The value of \[{R_1}\]and \[{R_2}\]will be,\[{R_1} = 8\,\Omega \] and \[{R_2} = 12\,\Omega \].

Additional information:
Kirchhoff’s circuit laws: In the lumped element model of electrical circuits, Kirchhoff’s circuit laws are two equals that deal with the current and potential difference (commonly known as voltage). The German physicist Gustav Kirchhoff first identified them in \[1845\]. This made Georg Ohm’s work generalized and followed the work of James Clerk Maxwell. Widely used in electrical engineering, they are often referred to as the principles of Kirchhoff or simply the laws of Kirchhoff. In time and frequency domains, these laws can be applied and form the basis for network analysis.

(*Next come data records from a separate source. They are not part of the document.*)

Local Ltac safe_step :=
  match goal with
  | H : tokens !! _ = Some ?t, Hk : kind ?t = tokOr |- _ => by destruct (plain_token _ _ H)
  | H : tokens !! _ = Some ?t, Hk : kind ?t = tokAnd |- _ => by destruct (plain_token _ _ H)
  | |- safe (peek _ ≫= _) _ _ => apply safe_bind_peek; [assumption|intros ? ?]
  | H : tokens !! ?p = Some _ |- safe (next _ ≫= _) ?p _ => apply (safe_bind_next _ _ _ _ H)
  | |- safe (next _ ≫= _) _ _ => apply safe_bind_next_any; [assumption|intros ? ?]
  | |- safe (peek_is _ _ ≫= _) _ _ => apply safe_bind_peek_is; [assumption|intros ? ?]; case_bool_decide
  | |- safe (mret _) _ _ => apply safe_done; assumption
  | |- safe (mthrow _) _ _ => exact I
  | |- safe mnofuel _ _ => exact I
  | H : tokens !! ?p = Some ?t |- safe _ (S ?p) _ =>
      lazymatch goal with
      | _ : S p < length tokens |- _ => fail
      | _ => assert (S p < length tokens) by
          (apply (not_eof_next _ _ H); first [congruence|by apply comparison_not_eof])
      end
  | |- safe (match kind ?t with _ => _ end) _ _ => destruct (kind t) eqn:?
  | |- safe (match vars !! ?x with _ => _ end) _ _ => destruct (vars !! x)
  | |- safe (lift (compare _ _ _)) _ _ => apply lift_compare_safe; assumption
  | |- safe (if bool_decide _ then _ else _) _ _ => case_bool_decide
  | |- safe (if ?b then _ else _) _ _ => destruct b eqn:?
  | |- safe (_ ≫= _) _ _ => apply safe_call; [|intros ? ? ?]
  | H : context [safe] |- safe _ _ _ => apply H; assumption
  end.

Lemma fieldLoop_safe f v pos : pos < length tokens → safe (fieldLoop tokens f v) pos inside.
Proof.
  revert v pos; induction f as [|f IH]; intros v pos Hp; simpl; [exact I|].
  repeat safe_step.
Qed.

Lemma parse_safe f pos : pos < length tokens →
  safe (parseOr tokens vars f) pos inside ∧
  (∀ v, safe (orLoop tokens vars f v) pos inside) ∧
  safe (parseAnd tokens vars f) pos inside ∧
  (∀ v, safe (andLoop tokens vars f v) pos inside) ∧
  safe (parseUnary tokens vars f) pos inside ∧
  safe (parseComparison tokens vars f) pos inside ∧
  safe (parsePrimary tokens vars f) pos inside.
Proof.
  revert pos; induction f as [|f IH]; intros pos Hp; [repeat split; exact I|].
  pose proof (λ p H, proj1 (IH p H)) as Ho.
  pose proof (λ p H, proj1 (proj2 (IH p H))) as Hol.
  pose proof (λ p H, proj1 (proj2 (proj2 (IH p H)))) as Ha.
  pose proof (λ p H, proj1 (proj2 (proj2 (proj2 (IH p H))))) as Hal.
  pose proof (λ p H, proj1 (proj2 (proj2 (proj2 (proj2 (IH p H)))))) as Hu.
  pose proof (λ p H, proj1 (proj2 (proj2 (proj2 (proj2 (proj2 (IH p H))))))) as Hc.
  pose proof (λ p H, proj2 (proj2 (proj2 (proj2 (proj2 (proj2 (IH p H))))))) as Hprim.
  pose proof (fieldLoop_safe f) as Hf.
  clear IH. repeat split; intros; simpl; unfold parseFieldAccess; repeat safe_step.
Qed.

Note:Remember that, to help us understand how current and voltage function inside a circuit, Kirchhoff’s laws are used. They can also be used to evaluate complex circuits that, using what you already know about series and parallel resistors, cannot be reduced to one equivalent resistance. It must be remembered this law tells about the conservation of charge.